The other thing is demand..these birds don’t come into rescues very often; there isn’t some animal welfare group busting battery hens out of prison every week. They’re actually very hard to find! Most actually end up going to farm animal sanctuaries and not pet homes because they usually have the skill to rehabilitate them. So, even if someone DID have all the resources necessary to help battery hens, it would be a while before they actually got any.
Now that I’ve got that out if the way, onto my point:
And no, I don’t mean cock fighters. Nope, not broilers (meat birds). Just plain, normal, backyard roosters. Like this guy, Phillipe:
Well, okay, his situation was unique and he did require extensive experience with chickens. Known as Chet at the rescue, he was found with many others in tiny cages...not cock fighters. Likely just an animal hoarding situation. He went over a year at the rescue without interacting with any other chickens so it took some time to teach him how to be social that may not be best for the average person. But what about this lovely kid?

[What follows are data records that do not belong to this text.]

Lemma decodeItem_short (itemType itemLen : N) (following : list byte)
    (receivers : gmap N (list byte)) (prevType : N) :
  itemType < 2 ^ 64 → itemLen < 2 ^ 64 →
  getExpectedLength itemType = 0 ∨ itemLen = getExpectedLength itemType →
  N.of_nat (length following) < itemLen →
  decodeItem (compactSizeBytes itemType ++ compactSizeBytes itemLen ++ following)
    receivers prevType
  = if itemLen <? 2 ^ 63 then Err (ErrInsufficientData itemType) else Panicked.
Proof.
  intros Ht Hl Hexpected Hshort. unfold decodeItem.
  rewrite !ParseCompactSize_compactSizeBytes by done.
  rewrite decide_False by (intros [? ?]; lia).
  unfold int_of_uint64.
  destruct (itemLen <? 2 ^ 63) eqn:Hint.
  - rewrite decide_True by lia. done.
  - apply N.ltb_ge in Hint. rewrite N.mod_small by done.
    rewrite decide_False.
    + by rewrite decide_True.
    + assert (Z.of_N itemLen < 2 ^ 64)%Z.
      { change (2 ^ 64)%Z with (Z.of_N (2 ^ 64)). lia. }
      lia.
Qed.

(** The first pass of the loop on a buffer that is not only padding. *)
Lemma DecodeUnified_decoded_first (body : list byte) (hrp : string) :
  (length (list_byte_of_string hrp) ≤ 16)%nat → body ≠ [] →
  DecodeUnified_decoded (body ++ padding hrp) hrp =
  (let? receivers :=
     (let? (rest', receivers', prevType') := decodeItem body ∅ NoPreviousItem in
      decodeItems (length body - 1) rest' receivers' prevType') in
   Ok (addressOf receivers)).
Proof.
  intros Hhrp Hbody. rewrite DecodeUnified_decoded_app by done.
  by rewrite decodeItems_first.
Qed.

(** X12. An item that announces more payload than the buffer holds: when
    the announced length is below 2^63 the decoder reports insufficient
    data; from 2^63 on, [int(itemLen)] is negative, the length check
    passes and slicing [remaining[:itemLen]] panics. *)
Theorem DecodeUnified_decoded_short_item (itemType itemLen : N)
    (following : list byte) (hrp : string) :
  itemType < 2 ^ 64 → itemLen < 2 ^ 64 →
  getExpectedLength itemType = 0 ∨ itemLen = getExpectedLength itemType →
  N.of_nat (length following) < itemLen →
  (length (list_byte_of_string hrp) ≤ 16)%nat →
  DecodeUnified_decoded
    (compactSizeBytes itemType ++ compactSizeBytes itemLen ++ following
     ++ padding hrp) hrp
  = if itemLen <? 2 ^ 63 then Err (ErrInsufficientData itemType) else Panicked.
Proof.
  intros Ht Hl Hexpected Hshort Hhrp.
  rewrite (app_assoc (compactSizeBytes itemLen)), app_assoc.
  rewrite DecodeUnified_decoded_first; [|done|intros Hnil].
  - rewrite decodeItem_short by done. by destruct (itemLen <? 2 ^ 63).
  - pose proof (length_compactSizeBytes itemType).
    apply (f_equal length) in Hnil. rewrite length_app in Hnil. cbn in Hnil. lia.
Qed.

Lemma DecodeUnified_decoded_short_item_witness :
  DecodeUnified_decoded ([x04; x05; xaa; xbb] ++ padding "u") "u"
  = Err (ErrInsufficientData 4)
  ∧ DecodeUnified_decoded (hugeItemBuffer "u") "u" = Panicked.
Proof.
  split.
  - apply (DecodeUnified_decoded_short_item 4 5 [xaa; xbb] "u");
      [by vm_compute|by vm_compute|by left|by vm_compute|cbn; lia].
  - apply (DecodeUnified_decoded_short_item 4 (2 ^ 63) (replicate 32 x00) "u");
      [by vm_compute|by vm_compute|by left|by vm_compute|cbn; lia].
Defined.

Section with_collaborators.
Context {C : Collaborators}.

(** X13. The decoder does not enforce what the encoder does: a buffer
    with both a P2PKH and a P2SH item, in ascending order, is decoded to
    an address with both receivers, and [EncodeUnified] refuses to encode
    that address again. *)
Theorem DecodeUnified_decoded_both_transparent (items : list (N * list byte))
    (hrp : string) :
  Forall typedItem items → Forall expectedLength items →
  StronglySorted N.lt items.*1 →
  (length (list_byte_of_string hrp) ≤ 16)%nat →
  P2PKHItem ∈ items.*1 → P2SHItem ∈ items.*1 →
  ∃ a, DecodeUnified_decoded (flat_map itemBytes items ++ padding hrp) hrp = Ok a
       ∧ is_Some (P2pkh a) ∧ is_Some (P2sh a)
       ∧ ∀ visit hrp', EncodeUnified visit a hrp' = Err ErrBothTransparent.
Proof.
  intros Htyped Hlens Hsorted Hhrp Hpkh Hsh.
  exists (addressOf (list_to_map items)).
  split; [by apply DecodeUnified_decoded_flat_map|].
  assert (Hin : ∀ (n : nat) k, k ∈ items.*1 →
    is_Some (copyInto n <$> (list_to_map items : gmap N (list byte)) !! k)).
  { intros n k Hk.
    destruct ((list_to_map items : gmap N (list byte)) !! k) eqn:Hlookup; [by eexists|].
    by apply not_elem_of_list_to_map in Hlookup. }
  assert (Hboth : is_Some (P2pkh (addressOf (list_to_map items)))
                  ∧ is_Some (P2sh (addressOf (list_to_map items)))).
  { split; by apply Hin. }
  split; [apply Hboth|]. split; [apply Hboth|].
  intros visit hrp'. unfold EncodeUnified.
  by rewrite EncodeUnified_rBytes_both.
Qed.

(** X14. With an expected prefix of more than 16 bytes [DecodeUnified]
    never returns an address, whatever the string: the padding of such a
    prefix is longer than the 16 bytes it is compared with. *)
Theorem DecodeUnified_long_hrp (encoded hrp : string) (a : UnifiedAddress) :
  (16 < length (list_byte_of_string hrp))%nat →
  DecodeUnified encoded hrp ≠ Ok a.
Proof.
  intros Hhrp. unfold DecodeUnified.
  destruct (DecodeNoLimitWithVersion encoded) as [[[h d] v] e].
  repeat case_decide; try done.
  destruct (ConvertBits d 5 8 false) as [bits| | |]; cbn [bind]; try done.
  destruct (F4JumbleInv bits) as [decoded| | |]; cbn [bind]; try done.
  destruct (decide (length decoded < 16)%nat).
  - unfold DecodeUnified_decoded. by rewrite decide_True.
  - by rewrite DecodeUnified_decoded_long_prefix by lia.
Qed.

End with_collaborators.

Lemma DecodeUnified_decoded_both_transparent_witness :
  ∃ a, DecodeUnified_decoded
         (flat_map itemBytes [(P2PKHItem, pkh20); (P2SHItem, pkh20)] ++ padding "u") "u"
       = Ok a
       ∧ EncodeUnified (C := simple.collaborators) [] a "u" = Err ErrBothTransparent.
Proof.
  destruct (DecodeUnified_decoded_both_transparent (C := simple.collaborators)
              [(P2PKHItem, pkh20); (P2SHItem, pkh20)] "u")
    as (a & Ha & _ & _ & Hencode).
  - repeat constructor; by vm_compute.
  - repeat constructor; by vm_compute.
  - repeat constructor; by vm_compute.
  - cbn; lia.
  - by left.
  - right; by left.
  - exists a. split; [exact Ha|apply Hencode].
Defined.

Lemma DecodeUnified_long_hrp_witness :
  DecodeUnified (C := simple.collaborators) texString longHrp ≠ Ok saplingOnly.
Proof. apply DecodeUnified_long_hrp. cbn. lia. Defined.

End decoder_more.

Section decoder_strings.
Import compactsize unifiedaddress examples.
Context {C : Collaborators} {HC : CollaboratorContracts C}.

(** X15. A string written by [EncodeUnified] for one prefix is refused by
    [DecodeUnified] under any other expected prefix, with "invalid HRP or
    encoding". *)
Theorem DecodeUnified_other_hrp (visit : list (N * list byte))
    (a : UnifiedAddress) (hrp hrp' s : string) :
  bech32_hrp hrp = true →
  EncodeUnified visit a hrp = Ok s →
  hrp' ≠ hrp →
  DecodeUnified s hrp' = Err ErrInvalidHrpOrEncoding.
Proof.
  intros Hhrp Hencode Hother. unfold EncodeUnified in Hencode.
  destruct (EncodeUnified_rBytes visit a hrp) as [rBytes| | |];
    cbn [bind] in Hencode; try done.
  destruct (F4Jumble rBytes) as [j| | |]; cbn [bind] in Hencode; try done.
  destruct (ConvertBits j 8 5 true) as [d| | |] eqn:Hd; cbn [bind] in Hencode;
    try done.
  destruct (EncodeM_decodes hrp j d Hhrp Hd) as (s' & Hs' & Hdecode).
  rewrite Hs' in Hencode. cbn [bind] in Hencode. injection Hencode as ->.
  unfold DecodeUnified. rewrite Hdecode.
  rewrite decide_False by (intros ?; done).
  rewrite decide_True; [done|]. left. by intros ->.
Qed.

(** X16. For every accepted prefix of at most 16 bytes there is a bech32m
    string on which [DecodeUnified] panics: the encoding of a buffer whose
    item announces 2^63 bytes of payload. *)
Theorem DecodeUnified_panics (hrp : string) :
  bech32_hrp hrp = true →
  (length (list_byte_of_string hrp) ≤ 16)%nat →
  ∃ j d s, F4Jumble (hugeItemBuffer hrp) = Ok j ∧ ConvertBits j 8 5 true = Ok d
           ∧ EncodeM hrp d = Ok s ∧ DecodeUnified s hrp = Panicked.
Proof.
  intros Hhrp Hlen.
  destruct (DecodeUnified_of_encoded (hugeItemBuffer hrp) hrp Hhrp)
    as (j & d & s & Hj & Hd & Hs & Hdecode).
  { unfold hugeItemBuffer. rewrite !length_app, length_padding. cbn [length].
    rewrite length_replicate. lia. }
  exists j, d, s. split; [done|]. split; [done|]. split; [done|].
  rewrite Hdecode.
  change (hugeItemBuffer hrp)
    with ((compactSizeBytes 4 ++ compactSizeBytes (2 ^ 63) ++ replicate 32 x00)
          ++ padding hrp).
  rewrite DecodeUnified_decoded_first by done.
  by rewrite decodeItem_short by (done || (by left) || (by vm_compute)).
Qed.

I got this cockerel and his brothers (unrelated cochin bantam and silkie who may actually be a pullet) from someone who couldn’t keep roosters where they live. There are LOTS of birds in this situation. Flint is a perfect gentlemen, he and his brothers required no rehabilitation or extra skills, easy peasy. I’m actually friends with his old owners now, they love their chickens but live in the city and can’t keep roosters!
And the most common situation? the fellow above. People end up with “too many” roosters and need to get rid of them! Luckily Razz came from a nice place that actually cares about their birds, the problem with him was primarily limited space (and silkie chickens are kind of dummies).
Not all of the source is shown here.